Technologiebarrieren: Der Technologietransfer zwischen Wissenschaft und Wirtschaft ist unzureichend. Im Jahre 2002 kamen 400 Patentanmeldungen beim Deutschen Patentamt aus Hochschulen. Die neu eingerichteten Patentverwertungsagenturen für die Wissenschaft können hier nur sehr begrenzt Abhilfe schaffen, indem sie Eigenerfindungen der Wissenschaft im Nachhinein vermarkten. Dringender sind Forschungskooperationen und Forschungsaufträge.
Bildungsmisere: Gute Bildung wird immer teurer. Gleichzeitig wird angesichts knapper öffentlicher Mittel auch in diesem Bereich gespart. Die Amortisation von Bildungsinvestitionen, fordern Experten, muss deshalb stärker zu einem Anliegen der Bürger selber werden. Kostenbeiträge der Studenten sollten reguläre Finanzierungsquelle der Hochschulen werden. Allerdings wird die Investition in die Bildung auf lange Zeit auch eine öffentliche Angelegenheit bleiben.
Ausbildungsinhalte: Die Berufsausbildung ist noch all zu oft an Erfordernissen der Vergangenheit anstatt an den Anforderungen von morgen orientiert. Die Berufsbilder müssen weiterentwickelt und dem Strukturwandel angepasst werden.
Kapitalmangel: Deutschland benötigt mehr Unternehmensgründungen, die auch Bestand haben. Dazu sind neben einer guten Vorbereitung der Gründer (Business Plan) ein nicht abschreckendes rechtliches und steuerliches Umfeld und neue Modelle der Risikokapitalfinanzierung nötig.
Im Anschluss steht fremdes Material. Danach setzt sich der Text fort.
(* ===== verification/Execution.v ===== *)
(** * Graph execution

    Models [GraphNodeOutput] and [GraphExecution] of
    [crates/bastet-core/src/graph.rs]: the per-node state machine with its
    claims, approval staging, terminal results, retry and restart, and the two
    fixed-point loops [block_dependents] and [retry_failed].

    A [&mut self] method is a function from the execution to its successor.
    Methods whose errors all precede the first assignment return an [outcome]
    of the new execution; [claim_ready] and [retry_failed], which can fail
    after they have assigned, return the execution they leave behind next to
    their result.  [Arguments] in braces are the digest of the [sha2] crate. *)
From S2P Require Import Prelude Policy Identity Graph.

Inductive GraphNodeState :=
| Pending | AwaitingApproval | Running | Succeeded | Failed | Cancelled | Blocked | Uncertain.

Record GraphNodeExecution := {
  ne_node_id : GraphNodeId;
  ne_state : GraphNodeState;
  ne_owner : option string;
  ne_revision : Z;
  ne_run_id : option RunId;
  ne_failure : option AdapterFailure;
}.

Definition MAX_NODE_OUTPUT_BYTES : Z := 256 * 1024.

Record GraphNodeOutput := {
  no_node_id : GraphNodeId;
  no_run_id : RunId;
  no_content_hash : string;
  no_markdown : string;
}.

Record GraphExecution := {
  ge_id : GraphRunId;
  ge_graph : WorkflowGraph;
  ge_nodes : list GraphNodeExecution;
  ge_outputs : list GraphNodeOutput;
  ge_restarted_from_execution_id : option GraphRunId;
  ge_revision : Z;
}.

#[export] Instance GraphNodeState_eq_dec : EqDecision GraphNodeState.
Proof. solve_decision. Defined.
#[export] Instance GraphNodeExecution_eq_dec : EqDecision GraphNodeExecution.
Proof. solve_decision. Defined.
#[export] Instance GraphNodeOutput_eq_dec : EqDecision GraphNodeOutput.
Proof. solve_decision. Defined.

(** Assignments through [&mut self]. *)
Definition set_nodes (self : GraphExecution) (nodes : list GraphNodeExecution) : GraphExecution :=
  {| ge_id := self.(ge_id); ge_graph := self.(ge_graph); ge_nodes := nodes;
     ge_outputs := self.(ge_outputs);
     ge_restarted_from_execution_id := self.(ge_restarted_from_execution_id);
     ge_revision := self.(ge_revision) |}.
Definition set_outputs (self : GraphExecution) (outputs : list GraphNodeOutput) : GraphExecution :=
  {| ge_id := self.(ge_id); ge_graph := self.(ge_graph); ge_nodes := self.(ge_nodes);
     ge_outputs := outputs;
     ge_restarted_from_execution_id := self.(ge_restarted_from_execution_id);
     ge_revision := self.(ge_revision) |}.
(** [self.revision += 1]. *)
Definition bump (self : GraphExecution) : GraphExecution :=
  {| ge_id := self.(ge_id); ge_graph := self.(ge_graph); ge_nodes := self.(ge_nodes);
     ge_outputs := self.(ge_outputs);
     ge_restarted_from_execution_id := self.(ge_restarted_from_execution_id);
     ge_revision := u64_incr self.(ge_revision) |}.
Lemma settle_refines e op r :
  (∀ e', r = Ok e' → Forall2 (node_step e op) e.(ge_nodes) e'.(ge_nodes)) →
  Forall2 (node_step e op) e.(ge_nodes) (settle e r).(ge_nodes).
Proof.
  intros Hok. destruct r; cbn [settle]; auto; apply Forall2_diag; by constructor.
Qed.

(** Reads the guards of an operation off [op = Ok e'] and names the node found. *)
Ltac node_found :=
  ok_inv; bool_prop;
  repeat match goal with
  | H : in_state _ _ = true |- _ => apply in_state_true in H
  | H : ¬ is_Some _ |- _ => apply eq_None_not_Some in H
  end;
  match goal with
  | Hn : find_execution ?e ?id = Some ?n |- _ =>
      destruct (find_execution_Some _ _ _ Hn) as [_ Hid]; subst id
  end.

Lemma claim_node_refines e id owner e' :
  valid_exec e → claim_node e id owner = Ok e' →
  Forall2 (node_step e (ClaimNode id owner)) e.(ge_nodes) e'.(ge_nodes).
Proof.
  intros Hv E. unfold claim_node in E. node_found.
  eapply refine_update; [done|]. apply ns_claim_node; [done| |done].
  by eapply needs_succeeded_ready; [apply Hv|..].
Qed.

Lemma stage_node_refines e id owner run e' :
  stage_node e id owner run = Ok e' →
  Forall2 (node_step e (StageNode id owner run)) e.(ge_nodes) e'.(ge_nodes).
Proof.
  intros E. unfold stage_node in E. node_found.
  eapply refine_update; [done|]. apply ns_stage; [done| |done|done].
  by eapply dependencies_succeeded_ok.
Qed.

Lemma activate_refines e id owner run e' :
  activate_staged_node e id owner run = Ok e' →
  Forall2 (node_step e (ActivateStaged id owner run)) e.(ge_nodes) e'.(ge_nodes).
Proof.
  intros E. unfold activate_staged_node in E. node_found.
  eapply refine_update; [done|]. by apply ns_activate.
Qed.

Lemma bind_run_refines e id owner run e' :
  bind_run e id owner run = Ok e' →
  Forall2 (node_step e (BindRun id owner run)) e.(ge_nodes) e'.(ge_nodes).
Proof.
  intros E. unfold bind_run in E. node_found.
  eapply refine_update; [done|]. by apply ns_bind.
Qed.
(* ===== verification/M3.v ===== *)
(** * The office state

    Models [crates/bastet-core/src/m3.rs]: the catalogs of offices, meetings and
    deliverables together with the graph executions, and [M3State::validate],
    which checks the references between them. *)
From S2P Require Import Prelude Policy Identity Catalog Office Meeting Deliverable Graph.
From S2P Require Import Execution ExecutionFacts.

Record M3Catalog := {
  m3_office : OfficeCatalog;
  m3_meetings : MeetingCatalog;
  m3_deliverables : DeliverableCatalog;
}.

Record M3State := {
  ms_catalog : M3Catalog;
  ms_graph_executions : list GraphExecution;
}.

Inductive M3Error :=
| OfficeE (e : OfficeError)
| MeetingE (e : MeetingError)
| GraphE (e : GraphError)
| DeliverableE (e : DeliverableError)
| MissingDecisionBaseline
| MissingRole
| MissingDeliverableReference
| DuplicateGraphExecution.

Section validation.
Context `{Digest}.

(** The loop over the executions; it collects [graph_nodes]. *)
Definition validate_graph_execution (identity : IdentityCatalog)
    (baselines : gset DecisionBaselineId) (graph_nodes : gset GraphNodeId)
    (execution : GraphExecution) : outcome M3Error (gset GraphNodeId) :=
  map_err GraphE (validate_execution execution) ?;
  fail_if negb (bool_decide (execution.(ge_graph).(wg_decision_baseline_id) ∈ baselines))
    with MissingDecisionBaseline;;
  fold_try (λ graph_nodes node,
      fail_if negb (existsb (λ role, bool_decide (role.(rl_metadata).(em_id) = node.(gn_role_id)))
                      identity.(ic_roles))
        with MissingRole;;
      Ok ({[node.(gn_id)]} ∪ graph_nodes)) graph_nodes execution.(ge_graph).(wg_nodes).
Lemma draft_meetings_valid ids name root codex agy state :
  distinct_mvp_ids ids →
  valid_meeting (draft_identity ids name root codex agy) (draft_office ids)
    {| mt_metadata := metadata ids.(mi_meeting); mt_project_id := ids.(mi_project);
       mt_room_id := ids.(mi_room);
       mt_participant_role_ids :=
         [ids.(mi_left_role); ids.(mi_right_role); ids.(mi_integrator_role)];
       mt_max_rounds := 3;
       mt_rounds :=
         [ {| mr_index := 1;
              mr_summary := "Two independent research branches followed by one explicit document join." |} ];
       mt_state := state |}.
Proof.
  intros (Hr & _). unfold draft_office. destruct (mi_assignments ids) as [[a1 a2] a3].
  split; cbn; try done; try lia.
  - eexists. split; [by left|done].
  - unfold MAX_MEETING_PARTICIPANTS. lia.
  - intros i r Hi. destruct i as [|i]; [|done]. cbn in Hi. simplify_eq. done.
Qed.

Lemma initial_draft_valid ids name root codex agy :
  distinct_mvp_ids ids → blank name = false → is_absolute root = true →
  blank codex = false → blank agy = false →
  validate_draft (initial_draft ids name root codex agy) = Ok tt.
Proof.
  intros. unfold validate_draft, initial_draft. cbn [mv_identity mv_m3 m3_office m3_meetings].
  rewrite (proj2 (validate_catalog_ok _)) by by apply draft_identity_valid.
  rewrite (proj2 (validate_office_ok _ _)) by by apply draft_office_valid.
  rewrite (proj2 (validate_meetings_ok _ _ _)); [done|]. split; cbn.
  - by apply Forall_singleton, draft_meetings_valid.
  - by apply Forall_nil_2.
  - apply NoDup_nil_2.
Qed.

(** [prepare] fails on its guards alone: the draft it builds always validates. *)
Lemma prepare_draft_ok is_dir ids name root codex agy :
  distinct_mvp_ids ids →
  prepare_draft is_dir ids name root codex agy =
  if blank name || negb (is_absolute root) || negb (is_dir root) || blank codex || blank agy
  then Err InvalidProject
  else Ok (initial_draft ids name root codex agy).
Proof.
  intros Hids. unfold prepare_draft. destruct (_ || _) eqn:Eg; [done|]. bool_prop.
  by rewrite initial_draft_valid.
Qed.

Lemma decision_graph_depends ids left right integrator a b :
  depends (decision_graph ids left right integrator) a b →
  a = ids.(di_join) ∧ (b = ids.(di_left) ∨ b = ids.(di_right)).
Proof.
  intros (node & Hnode & Hb). apply find_node_Some in Hnode as [Hin <-]. cbn in Hin.
  rewrite !elem_of_cons, elem_of_nil in Hin. destruct Hin as [->|[->|[->|[]]]]; cbn in *;
    rewrite ?elem_of_cons, ?elem_of_nil in Hb; naive_solver.
Qed.

Lemma decision_graph_wf ids left right integrator :
  distinct_decision_ids ids → wf_graph (decision_graph ids left right integrator).
Proof.
  intros Hd. assert (Hneq : ids.(di_left) ≠ ids.(di_join) ∧ ids.(di_right) ≠ ids.(di_join)).
  { revert Hd. unfold distinct_decision_ids. rewrite !NoDup_cons. set_solver. }
  split.
  - exact Hd.
  - intros node Hin. cbn in Hin. rewrite !elem_of_cons, elem_of_nil in Hin.
    by destruct Hin as [->|[->|[->|[]]]].
  - intros node d Hin Hn. cbn in Hin. rewrite !elem_of_cons, elem_of_nil in Hin. cbn.
    destruct Hin as [->|[->|[->|[]]]]; set_solver.
  - intros [a Ha]. assert (Hstep : ∃ b, depends (decision_graph ids left right integrator) a b ∧
      (b = a ∨ ∃ c, depends (decision_graph ids left right integrator) b c)).
    { inversion Ha as [x y Hs|x y z Hs Ht]; subst; [by eauto|]. exists y. split; [done|]. right.
      inversion Ht; eauto. }
    destruct Hstep as (b & Hab & Hb). apply decision_graph_depends in Hab as [-> Hb'].
    destruct Hb as [->|[c Hbc]]; [naive_solver|].
    apply decision_graph_depends in Hbc as [Hbj _]. naive_solver.
  - eexists _, _, _. split_and!; try done. intros d. cbn. set_solver.
Qed.

(** The three outcomes of a decision, given that the drawn node ids differ. *)
Lemma accept_mvp_decision_cases ids m3 identity meeting_id content actor at_ :
  distinct_decision_ids ids →
  let r := accept_mvp_decision ids m3 identity meeting_id content actor at_ in
  (∃ e, r.2 = Err e) ∧ r.1 = m3 ∨
  ∃ meeting left right integrator baseline e,
    meeting_of m3.(m3_meetings) meeting_id meeting ∧
    meeting.(mt_state) = AwaitingDecision ∧
    meeting.(mt_participant_role_ids) = [left; right; integrator] ∧
    (∀ r, r ∈ [left; right; integrator] → r ∈ role_ids identity) ∧
    baseline_create (metadata ids.(di_baseline)) meeting_id content actor at_ = Ok baseline ∧
    start ids.(di_execution) (decision_graph ids left right integrator) = Ok e ∧
    r = ({| m3_office := m3.(m3_office);
            m3_meetings :=
              {| mc_meetings := update_first (λ m, bool_decide (m.(mt_metadata).(em_id) = meeting_id))
                   (set_state Accepted) m3.(m3_meetings).(mc_meetings);
                 mc_decision_baselines := m3.(m3_meetings).(mc_decision_baselines) ++ [baseline] |};
            m3_deliverables := m3.(m3_deliverables) |}, Ok e).
Proof.
  intros Hd. unfold accept_mvp_decision, meeting_of. cbv zeta.
  destruct (List.find _ _) as [meeting|] eqn:Em; [|left; eauto].
  destruct (negb (bool_decide (mt_state meeting = AwaitingDecision))) eqn:Es; [left; eauto|].
  destruct (mt_participant_role_ids meeting) as [|l [|r [|i [|]]]] eqn:Ep; try (left; by eauto).
  destruct (existsb _ [l; r; i]) eqn:Er; [left; eauto|].
  destruct (baseline_create _ _ _ _ _) as [b| | |] eqn:Eb; try (left; by eauto).
  right. pose proof (decision_graph_wf ids l r i Hd) as Hwf. apply validate_graph_ok in Hwf.
  unfold start. rewrite Hwf. cbn [obind map_err].
  exists meeting, l, r, i, b. eexists. rewrite existsb_false in Er. bool_prop.
  split_and!; try done; [|by rewrite Hwf].
  intros role Hin. specialize (Er role Hin). apply negb_false_iff in Er.
  by apply (existsb_key (λ r, em_id (rl_metadata r))) in Er.
Qed.

Lemma accept_prepared ids dids is_dir name root codex agy draft content actor at_ :
  distinct_mvp_ids ids → distinct_decision_ids dids →
  prepare_draft is_dir ids name root codex agy = Ok draft →
  blank content = false → blank actor = false → blank at_ = false →
  ∃ draft' e, accept_decision dids draft content actor at_ = (draft', Ok e) ∧
    valid_m3 {| ms_catalog := draft'.(mv_m3); ms_graph_executions := [e] |} draft'.(mv_identity).
Proof.
  intros Hids Hdids Hprep Hc Ha Hat.
  rewrite prepare_draft_ok in Hprep by done. destruct (_ || _) eqn:Eg; [done|].
  bool_prop. injection Hprep as <-. unfold accept_decision.
  rewrite initial_draft_valid by done. unfold initial_draft, accept_mvp_decision.
  cbn [mv_identity mv_m3 mv_meeting_id m3_meetings mc_meetings draft_meetings List.find].
  rewrite bool_decide_true by done. cbn [mt_state mt_participant_role_ids].
  rewrite bool_decide_true by done. cbn [negb].
  destruct (existsb _ [_; _; _]) eqn:Er.
  { exfalso. apply existsb_true in Er as (r & Hr & Hn). apply negb_true_iff in Hn.
    apply (existsb_key_false (λ r, em_id (rl_metadata r))) in Hn. by apply Hn. }
  unfold baseline_create. rewrite Hc, Ha, Hat. cbn [orb].
  set (graph := decision_graph _ _ _ _).
  assert (Hwf : wf_graph graph) by by apply decision_graph_wf.
  assert (Hs : start (di_execution dids) graph = Ok
    {| ge_id := di_execution dids; ge_graph := graph; ge_nodes := map pending_node (wg_nodes graph);
       ge_outputs := []; ge_restarted_from_execution_id := None; ge_revision := 0 |})
    by (unfold start; by rewrite (proj2 (validate_graph_ok graph) Hwf)).
  rewrite Hs. cbn [map_err]. eexists _, _. split; [done|].
  apply start_valid in Hs. cbn [update_first]. rewrite bool_decide_true by done.
  split; cbn [ms_catalog ms_graph_executions m3_office m3_meetings m3_deliverables mv_m3 mv_identity].
  - by apply draft_identity_valid.
  - by apply draft_office_valid.
  - split; cbn [mc_meetings mc_decision_baselines].
    + by apply Forall_singleton, draft_meetings_valid.
    + apply Forall_singleton. split; cbn; [done|done|]. eexists. split.
      * unfold meeting_of. cbn. by rewrite bool_decide_true.
      * by right.
    + apply NoDup_singleton.
  - split; by apply Forall_nil_2.
  - apply NoDup_singleton.
  - apply Forall_singleton. split_and!; [done| | |]; cbn.
    + eexists. split; [by left|done].
    + intros node Hin. rewrite !elem_of_cons, elem_of_nil in Hin. unfold role_ids. cbn.
      destruct Hin as [->|[->|[->|[]]]]; cbn; [by left|by right; left|by right; right; left].
    + intros o []%elem_of_nil.
  - intros d []%elem_of_nil.
  - intros d []%elem_of_nil.
  - intros d []%elem_of_nil.
Qed.
End facts.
Nur elf Prozent des Beteiligungskapitals von 2,6 Milliarden Euro von Mitgliedsfirmen des Bundesverbands deutscher Kapitalbeteiligungsgesellschaften sind an Start-up-Unternehmen gegangen.
Subventionen: Langfristige staatliche Subventionen verzerren den Wettbewerb und blockieren Innovationen. Beispiele sind die Steuerbefreiung von Flugbenzin, die Subventionierung der Steinkohle, Steuerermäßigungen für Schiffs- und Agrardiesel oder auch die Steuerbegünstigung für die Atomwirtschaft durch Rückstellungen. Subventionen und Steuervergünstigungen sollte es nur als Anschub für neue Technologien geben.